Republican incumbent Chuck Evans’ experience dates back to his days as a state probation officer.
His Democratic challenger, Kellie Kenner McIntyre, counts her time as a victim’s advocate and social worker in Fulton County as instrumental in shaping her career. Both are now intent on making the most of a second career in the legal field.
Evans’ opportunity came when he was called out of private practice in May 2010 and appointed solicitor general.
“I enjoy the ability to be the day-to-day administrator, then get down on the single-case level and help an attorney,” Evans said. Acting as both a lawyer and a boss “challenges me.”
McIntyre said her varied background, including a stint as an assistant solicitor general, gives her “a good perspective on what needs to be done to make it a better office.”
Generally, the solicitor is responsible for prosecuting misdemeanors in state court, including DUI. The caseload also includes tickets for traffic offenses and citations for offenses such as fishing without a license. In 2011, the office opened and closed roughly 20,000 cases.
Evans points to several achievements during his tenure as solicitor general, particularly in the area of streamlining the prosecution process. In traffic, for instance, he’s changed it so that clerks work more in an assembly line format.
“I’ve matched talent to task, and it’s making a big difference,” he said.
He’s also developed a system to whittle down the cases on the trial calendar. The idea is to sit down with his assistants early in the prosecution process to weed out the cases that can best be settled with a plea bargain. This avoids unnecessary subpoenas and adding hundreds of names to the trial calendar months later, Evans said.
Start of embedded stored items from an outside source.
(* ===== verification/Wal.v ===== *)
(** The retained write-ahead log of a Lightroom catalog: src/src/lightroom/wal.rs.

    A log is read before SQLite may recover a private copy of the catalog: its
    frames are chained by checksums up to the first one of an older generation.
    The file is a fixed byte string. *)
From stdpp Require Import base tactics option list numbers strings.
From Stdlib Require Import ZArith Lia.
From S2P Require Import Prelude Bytes.

Open Scope Z_scope.
Local Open Scope prog_scope.

(** @source src/src/lightroom/wal.rs:7-15 WalReport *)
Record WalReport : Type := mkWalReport {
  bytes : Z; page_size : Z; valid_frames : Z; last_commit_frame : Z; uncommitted_frames : Z;
  trailing_bytes : Z; stale_frames : Z }.
(** [bytes[from..to]] as a big-endian number. *)
(** @source src/src/lightroom/wal.rs:16-18 be *)
Definition be (b : list Z) (from to : Z) : Z := be_uint (slice from to b).
(** @source src/src/lightroom/wal.rs:21-27 checksum *)
Definition word (little : bool) (b : list Z) : Z := if little then le_uint b else be_uint b.
(** [as_chunks::<8>().0]: what is left behind the last whole chunk is dropped. *)
Fixpoint chunks8 (l : list Z) : list (list Z * list Z) :=
  match l with
  | a :: b :: c :: d :: e :: f :: g :: h :: l' => ([a; b; c; d], [e; f; g; h]) :: chunks8 l'
  | _ => []
  end.
Definition wrapping_add (a b : Z) : Z := (a + b) mod 2 ^ 32.
Definition checksum_pair (little : bool) (sum : Z * Z) (pair : list Z * list Z) : Z * Z :=
  let s0 := wrapping_add (wrapping_add sum.1 (word little pair.1)) sum.2 in
  let s1 := wrapping_add (wrapping_add sum.2 (word little pair.2)) s0 in
  (s0, s1).
(** @source src/src/lightroom/wal.rs:19-32 checksum *)
Definition checksum (b : list Z) (little : bool) (sum : Z * Z) : Z * Z :=
  fold_left (checksum_pair little) (chunks8 b) sum.

Definition magic_little : Z := 0x377f0682.
Definition magic_big : Z := 0x377f0683.
(** [page.is_power_of_two()]. *)
Definition is_power_of_two (n : Z) : bool := (0 <? n) && (Z.land n (n - 1) =? 0).
(** The header, and the checksum the first frame goes on from. *)
(** @source src/src/lightroom/wal.rs:49-68 validate *)
Definition check_header (header : list Z) : result string (Z * bool * (Z * Z)) :=
  let magic := be header 0 4 in
  let? _ := rensure ((magic =? magic_little) || (magic =? magic_big)) "unknown WAL magic"%string in
  let? _ := rensure (be header 4 8 =? 3007000) "unsupported WAL format"%string in
  let page := be header 8 12 in
  let? _ := rensure ((512 <=? page) && (page <=? 65536) && is_power_of_two page) "invalid WAL page size"%string in
  let little := magic =? magic_little in
  let sum := checksum (slice 0 24 header) little (0, 0) in
  let? _ := rensure (bool_decide (sum = (be header 24 28, be header 28 32))) "WAL header checksum mismatch"%string in
  Ok (page, little, sum).

(** The variables of the loop. *)
Record Scan : Type := mkScan { sum : Z * Z; stale : bool; n_valid : Z; n_last : Z; n_stale : Z }.
(** @source src/src/lightroom/wal.rs:74-94 validate *)
Definition scan_frame (header : list Z) (little : bool) (frame : list Z) (s : Scan) : result string Scan :=
  let stale' := stale s || negb (bool_decide (slice 8 16 frame = slice 16 24 header)) in
  if stale' then Ok (mkScan (sum s) true (n_valid s) (n_last s) (n_stale s + 1)) else
  let? _ := rensure (0 <? be frame 0 4) "invalid WAL page number"%string in
  let sum' := checksum (slice 24 (zlen frame) frame) little (checksum (slice 0 8 frame) little (sum s)) in
  let? _ := rensure (bool_decide (sum' = (be frame 16 20, be frame 20 24))) "WAL frame checksum mismatch"%string in
  let valid := n_valid s + 1 in
  Ok (mkScan sum' false valid (if 0 <? be frame 4 8 then valid else n_last s) (n_stale s)).
Fixpoint scan_frames (header : list Z) (little : bool) (frame_bytes : nat) (frames : nat) (rest : list Z) (s : Scan)
    : result string Scan :=
  match frames with
  | O => Ok s
  | S n =>
      let? s' := scan_frame header little (take frame_bytes rest) s in
      scan_frames header little frame_bytes n (drop frame_bytes rest) s'
  end.
(** @source src/src/lightroom/wal.rs:33-99 validate *)
Definition validate (file : list Z) : result string WalReport :=
  let length := zlen file in
  if length =? 0 then Ok (mkWalReport length 0 0 0 0 0 0) else
  let? _ := rensure (32 <=? length) "truncated WAL header"%string in
  let header := slice 0 32 file in
  let? checked := check_header header in
  let '(page, little, start) := checked in
  let frame_bytes := page + 24 in
  let frames := (length - 32) / frame_bytes in
  let trailing := (length - 32) mod frame_bytes in
  let? s := scan_frames header little (Z.to_nat frame_bytes) (Z.to_nat frames) (drop 32 file) (mkScan start false 0 0 0) in
  Ok (mkWalReport length page (n_valid s) (n_last s) (n_valid s - n_last s) trailing (n_stale s)).

(** ** Specification *)

(** How a frame continues the checksum, and a list of frames. *)
Definition link (little : bool) (sum : Z * Z) (frame : list Z) : Z * Z :=
  checksum (slice 24 (zlen frame) frame) little (checksum (slice 0 8 frame) little sum).
Definition chain (little : bool) (start : Z * Z) (fs : list (list Z)) : Z * Z := fold_left (link little) fs start.
(** The number of frames up to the last that commits. *)
Fixpoint committed {A} (commits : A -> bool) (fs : list A) : Z :=
  match fs with
  | [] => 0
  | f :: fs' => let c := committed commits fs' in if 0 <? c then c + 1 else if commits f then 1 else 0
  end.
Definition commits (frame : list Z) : bool := 0 <? be frame 4 8.
(** A frame of this generation that continues the chain. *)
Definition linked (header : list Z) (little : bool) (sum : Z * Z) (f : list Z) : Prop :=
  slice 8 16 f = slice 16 24 header /\ 0 < be f 0 4 /\ link little sum f = (be f 16 20, be f 20 24).

(** ** Lemmas *)

Lemma committed_bounds {A} (c : A -> bool) fs : 0 <= committed c fs <= zlen fs.
Proof.
  unfold zlen. induction fs as [|f fs IH]; [done|]. cbn [committed length]. destruct (0 <? _); [lia|]. destruct (c f); lia.
Qed.
Lemma committed_last {A} (c : A -> bool) fs :
  (forall i f, fs !! i = Some f -> c f = true -> Z.of_nat i < committed c fs) /\
  (0 < committed c fs -> exists f, fs !! Z.to_nat (committed c fs - 1) = Some f /\ c f = true).
Proof.
  induction fs as [|f fs [IH1 IH2]]; [done|]. cbn [committed]. pose proof (committed_bounds c fs) as Hb.
  destruct (Z.ltb_spec 0 (committed c fs)) as [Hc|Hc]; (split; [intros [|i] g; cbn|]).
  - intros _ _. lia.
  - intros H1 H2. specialize (IH1 i g H1 H2). lia.
  - intros _. destruct (IH2 Hc) as (g & Hg & Hcg). exists g. split; [|done].
    replace (Z.to_nat (committed c fs + 1 - 1)) with (S (Z.to_nat (committed c fs - 1))) by lia. done.
  - intros [= ->] ->. lia.
  - intros H1 H2. specialize (IH1 i g H1 H2). lia.
  - intros H. destruct (c f) eqn:Hf; [|lia]. exists f. done.
Qed.
Lemma committed_app {A} (c : A -> bool) fs f :
  committed c (fs ++ [f]) = if c f then zlen fs + 1 else committed c fs.
Proof.
  unfold zlen. induction fs as [|g fs IH]; [cbn; by destruct (c f)|]. cbn [app committed length]. rewrite IH.
  destruct (c f); [|done]. destruct (Z.ltb_spec 0 (Z.of_nat (length fs) + 1)); lia.
Qed.
Lemma committed_map {A B} (c : B -> bool) (f : A -> B) xs : committed c (map f xs) = committed (fun x => c (f x)) xs.
Proof. induction xs as [|x xs IH]; [done|]. cbn. by rewrite IH. Qed.

(** The frames of what follows the header. *)
Fixpoint cut (n frames : nat) (rest : list Z) : list (list Z) :=
  match frames with O => [] | S k => take n rest :: cut n k (drop n rest) end.
Fixpoint scan_list (header : list Z) (little : bool) (fs : list (list Z)) (s : Scan) : result string Scan :=
  match fs with
  | [] => Ok s
  | f :: fs' => let? s' := scan_frame header little f s in scan_list header little fs' s'
  end.
Lemma scan_frames_list header little n frames : forall rest s,
  scan_frames header little n frames rest s = scan_list header little (cut n frames rest) s.
Proof.
  induction frames as [|k IH]; intros rest s; [done|]. cbn [scan_frames cut scan_list].
  destruct (scan_frame _ _ _ _); [apply IH|done].
Qed.
Lemma cut_spec n frames : forall rest, (n * frames <= length rest)%nat ->
  rest = concat (cut n frames rest) ++ drop (n * frames) rest /\ Forall (fun f => length f = n) (cut n frames rest) /\
  length (cut n frames rest) = frames.
Proof.
  induction frames as [|k IH]; intros rest Hl.
  - rewrite Nat.mul_0_r, drop_0. by split_and!.
  - destruct (IH (drop n rest)) as (H1 & H2 & H3); [rewrite length_drop; lia|]. cbn [cut concat]. split_and!.
    + rewrite <- (assoc_L (++)), Nat.mul_succ_r, (Nat.add_comm _ n), <- drop_drop, <- H1. by rewrite take_drop.
    + constructor; [rewrite length_take; lia|done].
    + cbn. by rewrite H3.
Qed.
Lemma cut_concat n fs tail : Forall (fun f => length f = n) fs -> cut n (length fs) (concat fs ++ tail) = fs.
Proof.
  induction 1 as [|f fs Hf _ IH]; [done|]. cbn [length cut concat]. rewrite <- (assoc_L (++)), <- Hf, take_app_length, drop_app_length.
  rewrite <- Hf in IH. by rewrite IH.
Qed.

(** Once a frame is stale, all the following are. *)
Lemma scan_stale header little fs : forall s, stale s = true ->
  scan_list header little fs s = Ok (mkScan (sum s) true (n_valid s) (n_last s) (n_stale s + zlen fs)).
Proof.
  induction fs as [|f fs IH]; intros s Hs.
  - destruct s. cbn in Hs |- *. subst. by rewrite Z.add_0_r.
  - cbn [scan_list]. unfold scan_frame. rewrite Hs. cbn [orb rbind]. rewrite IH by done. cbn. do 2 f_equal. unfold zlen. cbn [length]. lia.
Qed.
(** A frame of this generation is counted. *)
Lemma scan_linked header little f s s' :
  stale s = false ->
  (scan_frame header little f s = Ok s' /\ stale s' = false <->
   linked header little (sum s) f /\
   s' = mkScan (link little (sum s) f) false (n_valid s + 1) (if commits f then n_valid s + 1 else n_last s) (n_stale s)).
Proof.
  intros Hs. unfold scan_frame, linked, commits. rewrite Hs. cbn [orb]. fold (link little (sum s) f).
  destruct (bool_decide (slice 8 16 f = slice 16 24 header)) eqn:Hsalt; cbn [negb].
  - apply bool_decide_eq_true in Hsalt. destruct (Z.ltb_spec 0 (be f 0 4)); cbn [rensure rbind]; [|split; [by intros []|lia]].
    case_bool_decide as Hsum; cbn [rensure rbind]; [|split; [by intros []|by intros [(_ & _ & ?) _]]].
    split; [by intros [[= <-] _]|by intros [_ ->]].
  - apply bool_decide_eq_false in Hsalt. split; [by intros [[= <-] ?]|by intros [[? _] _]].
Qed.
(** The outcome of the loop: a chain of this generation, then stale frames. *)
Lemma scan_list_spec header little fs : forall s s',
  stale s = false -> scan_list header little fs s = Ok s' ->
  exists valid old, fs = valid ++ old /\
    (forall i f, valid !! i = Some f -> linked header little (chain little (sum s) (take i valid)) f) /\
    (forall f, head old = Some f -> slice 8 16 f <> slice 16 24 header) /\
    n_valid s' = n_valid s + zlen valid /\ n_stale s' = n_stale s + zlen old /\
    n_last s' = (if 0 <? committed commits valid then n_valid s + committed commits valid else n_last s).
Proof.
  induction fs as [|f fs IH]; intros s s' Hs H.
  { injection H as <-. exists [], []. change (zlen []) with 0. split_and!; [done|by intros [] ?|done|lia|lia|done]. }
  cbn [scan_list] in H. apply rbind_Ok in H as (s1 & H1 & H). destruct (stale s1) eqn:Hs1.
  - rewrite scan_stale in H by done. injection H as <-. exists [], (f :: fs). cbn [app committed n_valid n_stale n_last].
    unfold scan_frame in H1. rewrite Hs in H1. cbn [orb] in H1.
    destruct (bool_decide (slice 8 16 f = slice 16 24 header)) eqn:Hsalt; cbn [negb] in H1.
    { apply rbind_Ok in H1 as (_ & _ & H1). apply rbind_Ok in H1 as (_ & _ & H1). by injection H1 as <-. }
    injection H1 as <-. apply bool_decide_eq_false in Hsalt. cbn. unfold zlen. cbn [length].
    split_and!; [done..|by intros g [= <-]|lia|lia|done].
  - destruct (proj1 (scan_linked header little f s s1 Hs) (conj H1 Hs1)) as [Hf ->].
    destruct (IH _ _ Hs1 H) as (valid & old & -> & Hv & Ho & Hn & Hst & Hl). cbn [sum n_valid n_stale n_last] in *.
    exists (f :: valid), old. split_and!; [done| |done| | |].
    + intros [|i] g; cbn; [by intros [= <-]|apply Hv].
    + rewrite Hn. unfold zlen. cbn [length]. lia.
    + done.
    + rewrite Hl. cbn [committed]. pose proof (committed_bounds commits valid).
      destruct (Z.ltb_spec 0 (committed commits valid)); [destruct (Z.ltb_spec 0 (committed commits valid + 1)); lia|].
      by destruct (commits f).
Qed.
He’s also noticed an improvement in morale because of this method.
“Historically it’s been difficult for attorneys to apply their skills when they spend so much time in court shuffling paper,” Evans said.
McIntyre counts her judicial experience and work with crime victims as her greatest assets. Her career path after graduating from Glenn Hills High School took her to Emory University, then Fulton County Superior Court.
In Fulton County, she served as a domestic violence counselor and social services coordinator. In that capacity, she learned how a case should flow through the system and the impact the outcome has on victims. McIntyre describes herself as someone who is always looking to grow professionally, so she took on the challenge of earning her law degree.
In 2004, she became a staff attorney for Fulton County Superior Court, before moving back home to Augusta to become an assistant solicitor general.
McIntyre said her background as an advocate gives her the advantage of considering all sides of a case.
“I definitely want to be firm but fair in my prosecutorial decisions,” she said.